— Problem statement —
Search the material for "exact" and show all lines that contain it.

— Source material —
(* ===== verification/Producer.v ===== *)
(** * Producers of uploads (src/cursor/upload.rs, the [UploadSink] trait)

    A producer has only the sink: it can write chunks, see what became of each of
    them, and end with a value or an error of its own.  Here such producers are
    trees, and whatever they do, what the sink hands over at the end is bounded by
    the limit on responses. *)

From Stdlib Require Import ZArith Lia.
From S2P Require Import Prelude Bytes Blockstate IO Writing Reading Errors Upload.

Open Scope nat_scope.

(** [P] is the state that a producer keeps between the files it is asked for. *)
Inductive program (P : Type) :=
| Return (result : res CursorError unit) (p : P)
| WriteChunk (data : bytes) (next : res CursorError unit -> program P).
Arguments Return {P}.
Arguments WriteChunk {P}.

(** Every chunk is written, whatever became of the ones before; the first error is
    returned with [?]. *)
Fixpoint write_each {P} (chunks : list bytes) (p : P) : program P :=
  match chunks with
  | [] => Return (Ok tt) p
  | c :: rest => WriteChunk c (fun r => match r with Ok _ => write_each rest p | _ => Return r p end)
  end.

(** ** How long a response can be *)

Lemma read_to_end_limit {R} `{Read R} fuel sizes buffer limit (s : R) out s' :
  @read_to_end _ Read_take fuel sizes buffer (limit, s) = (Ok out, s') ->
  (length out <= length buffer + limit)%nat.
Proof.
  revert buffer limit s. induction fuel as [|fuel IH]; intros buffer limit s; [done|]. cbn [read_to_end].
  change (@read _ Read_take ?n ?x) with (take_read n x). unfold take_read.
  destruct limit as [|limit]; [intros [= <- _]; lia|].
  destruct (read (Nat.min (sizes (Datatypes.S fuel)) (Datatypes.S limit)) s) as [[l|e| |] s1]; try done.
  - destruct (Nat.leb_spec (length l) (Datatypes.S limit)); [|done].
    destruct l as [|c l]; [intros [= <- _]; lia|].
    intros E. apply IH in E. rewrite length_app in E. lia.
  - destruct (is_interrupted e); [apply IH|done].
Qed.

Lemma to_limited_length {R} `{Read R} fuel sizes buffer limit (s : R) out s' :
  to_limited fuel sizes buffer limit s = (Ok out, s') -> (length out <= length buffer + limit)%nat.
Proof.
  unfold to_limited, run_reader.
  match goal with |- context [let '(_, _) := ?m (reader_new s) in _] =>
    destruct (m (reader_new s)) as [r rd] eqn:E end.
  intros [= -> _]. res_inv. unfold take_to_end in *.
  match goal with H : (let '(_, _) := ?m in _) = _ |- _ => destruct m as [r1 [l1 rd1]] eqn:E1 end.
  simplify_eq. exact (@read_to_end_limit _ (do_read fuel) _ _ _ _ _ _ _ E1).
Qed.

Section Producer.
Context {S : Type} `{!Read S} `{!Write S} (fuel : nat) (sizes : nat -> nat).

(** A chunk after which the sink cannot go on (a panic of the socket) ends the
    program. *)
Fixpoint run_program {P} (pr : program P) : comp (P * StreamingUpload S) CursorError unit :=
  match pr with
  | Return result p => fun '(_, u) => (result, (p, u))
  | WriteChunk data next => fun '(p, u) =>
      match write_chunk fuel sizes data u with
      | (Panic, u') => (Panic, (p, u'))
      | (NoFuel, u') => (NoFuel, (p, u'))
      | (r, u') => run_program (next r) (p, u')
      end
  end.

(** The producer that asks [upload] what to do with each file. *)
Definition produce {P} (upload : bytes -> P -> program P) (filename : bytes)
    : comp (P * StreamingUpload S) CursorError unit :=
  fun '(p, u) => run_program (upload filename p) (p, u).

(** ** What the sink hands over *)

Definition small_outcome (limit : nat) (o : UploadOutcome S) : Prop :=
  match o with Complete _ => True | ServerResponse _ r => length r <= limit end.

Definition small (limit : nat) (u : StreamingUpload S) : Prop :=
  u_max_response_size u = limit /\ forall o, u_outcome u = Some o -> small_outcome limit o.

Context (limit : nat).

Lemma small_set_sock s : preserves (small limit) (set_u_sock (S:=S) s).
Proof. by intros u. Qed.
Lemma small_set_pending p : preserves (small limit) (set_u_pending (S:=S) p).
Proof. by intros u. Qed.
Lemma small_set_started : preserves (small limit) (set_u_started (S:=S)).
Proof. by intros u. Qed.
Lemma small_with_taken {A} (m : comp S CursorError A) s : preserves (small limit) (with_taken m s).
Proof. intros u Hu. unfold with_taken. by destruct (m s). Qed.
#[local] Hint Resolve small_set_sock small_set_pending small_set_started small_with_taken : rust.

Lemma small_start : preserves (small limit) (start (S:=S) fuel).
Proof.
  unfold start. apply preserves_bind; [auto with rust|]. intros u. apply preserves_if; [auto with rust|].
  destruct (u_sock u) as [sock|]; [|auto with rust]. apply preserves_bind; [|auto with rust].
  intros v Hv. by destruct (write_fragment fuel [x0a] false sock).
Qed.

Lemma small_send_message data : preserves (small limit) (send_message (S:=S) fuel sizes data).
Proof.
  intros u [Hl Ho]. unfold send_message. unfold sbind at 1, sget.
  destruct (u_sock u) as [sock|]; [|done]. unfold sbind at 1, set_u_sock at 1.
  unfold sbind at 1, with_taken at 1.
  destruct (write_fragment fuel data true sock) as [[a|e| |] s1]; try done. cbn [res_bind].
  unfold sbind at 1, with_taken at 1, io_lift. rewrite Hl.
  destruct (to_limited fuel sizes [] limit s1) as [r s2] eqn:Et.
  destruct r as [prompt|e| |]; try done. cbn [res_map_err res_bind].
  apply to_limited_length in Et. repeat case_bool_decide; (split; [done|]); try done;
    intros o [= <-]; [done|]. exact Et.
Qed.
#[local] Hint Resolve small_start small_send_message : rust.

Lemma small_flush_pending : preserves (small limit) (flush_pending (S:=S) fuel sizes).
Proof.
  unfold flush_pending. apply preserves_bind; [auto with rust|]. intros u. apply preserves_if; [auto with rust|].
  intros v Hv. pose proof (small_send_message (u_pending v) v Hv) as Hs.
  by destruct (send_message fuel sizes (u_pending v) v).
Qed.
#[local] Hint Resolve small_flush_pending : rust.

Lemma small_write_whole n target data : preserves (small limit) (write_whole (S:=S) fuel sizes n target data).
Proof.
  revert data. induction n as [|n IH]; intros data; cbn [write_whole];
    (apply preserves_if; [apply preserves_bind; auto with rust|]); [intros u Hu; exact Hu|].
  apply preserves_bind; [auto with rust|]. intros ?. apply preserves_bind; [auto with rust|].
  intros u. destruct (u_outcome u); auto with rust.
Qed.

Lemma small_fill_pending target data : preserves (small limit) (fill_pending (S:=S) fuel sizes target data).
Proof.
  unfold fill_pending. repeat (first [apply preserves_if | apply preserves_bind]; intros; auto with rust).
Qed.

Lemma small_write_chunk data : preserves (small limit) (write_chunk (S:=S) fuel sizes data).
Proof.
  unfold write_chunk. apply preserves_if; [auto with rust|]. apply preserves_bind; [auto with rust|].
  intros u. destruct (u_outcome u); [auto with rust|]. apply preserves_bind; [auto with rust|].
  intros ?. apply preserves_bind; [apply small_fill_pending|]. intros. apply small_write_whole.
Qed.

Lemma small_run_program {P} (pr : program P) p u : small limit u -> small limit (run_program pr (p, u)).2.2.
Proof.
  revert p u. induction pr as [r p'|data next IH]; intros p u Hu; [done|]. cbn [run_program].
  pose proof (small_write_chunk data u Hu) as Hs.
  destruct (write_chunk fuel sizes data u) as [[a|e| |] u']; try done; by apply IH.
Qed.

(** An outcome that was taken, or computed by [m], is small. *)
Notation gives_small m :=
  (triple (small limit) m (fun o _ => small_outcome limit o) (fun _ _ => True) (fun _ => True)).

Lemma small_or_outcome (m : comp (StreamingUpload S) CursorError (UploadOutcome S)) :
  gives_small m -> gives_small (or_outcome m).
Proof.
  intros Hm u [Hl Ho]. unfold or_outcome, take_outcome. cbn. destruct (u_outcome u) as [o|] eqn:E; cbn.
  - by apply Ho.
  - by apply Hm.
Qed.

Lemma preserves_triple {A} (m : comp (StreamingUpload S) CursorError A) :
  preserves (small limit) m -> triple (small limit) m (fun _ => small limit) (fun _ _ => True) (fun _ => True).
Proof. intros Hm u Hu. specialize (Hm u Hu). by destruct (m u) as [[| | |] ?]. Qed.

Lemma upload_finish_small : gives_small (upload_finish (S:=S) fuel sizes).
Proof.
  unfold upload_finish. apply small_or_outcome.
  eapply triple_bind; [apply preserves_triple; auto with rust|]. intros ?. apply small_or_outcome.
  do 2 (eapply triple_bind; [apply preserves_triple; auto with rust|]; intros ?). apply small_or_outcome.
  eapply triple_bind; [apply preserves_triple; auto with rust|]. intros ? u [Hl Ho].
  unfold take_outcome. cbn. destruct (u_outcome u) as [o|]; cbn; [by apply Ho|done].
Qed.

End Producer.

— Exercise result —
  simplify_eq. exact (@read_to_end_limit _ (do_read fuel) _ _ _ _ _ _ _ E1).
    intros o [= <-]; [done|]. exact Et.
    (apply preserves_if; [apply preserves_bind; auto with rust|]); [intros u Hu; exact Hu|].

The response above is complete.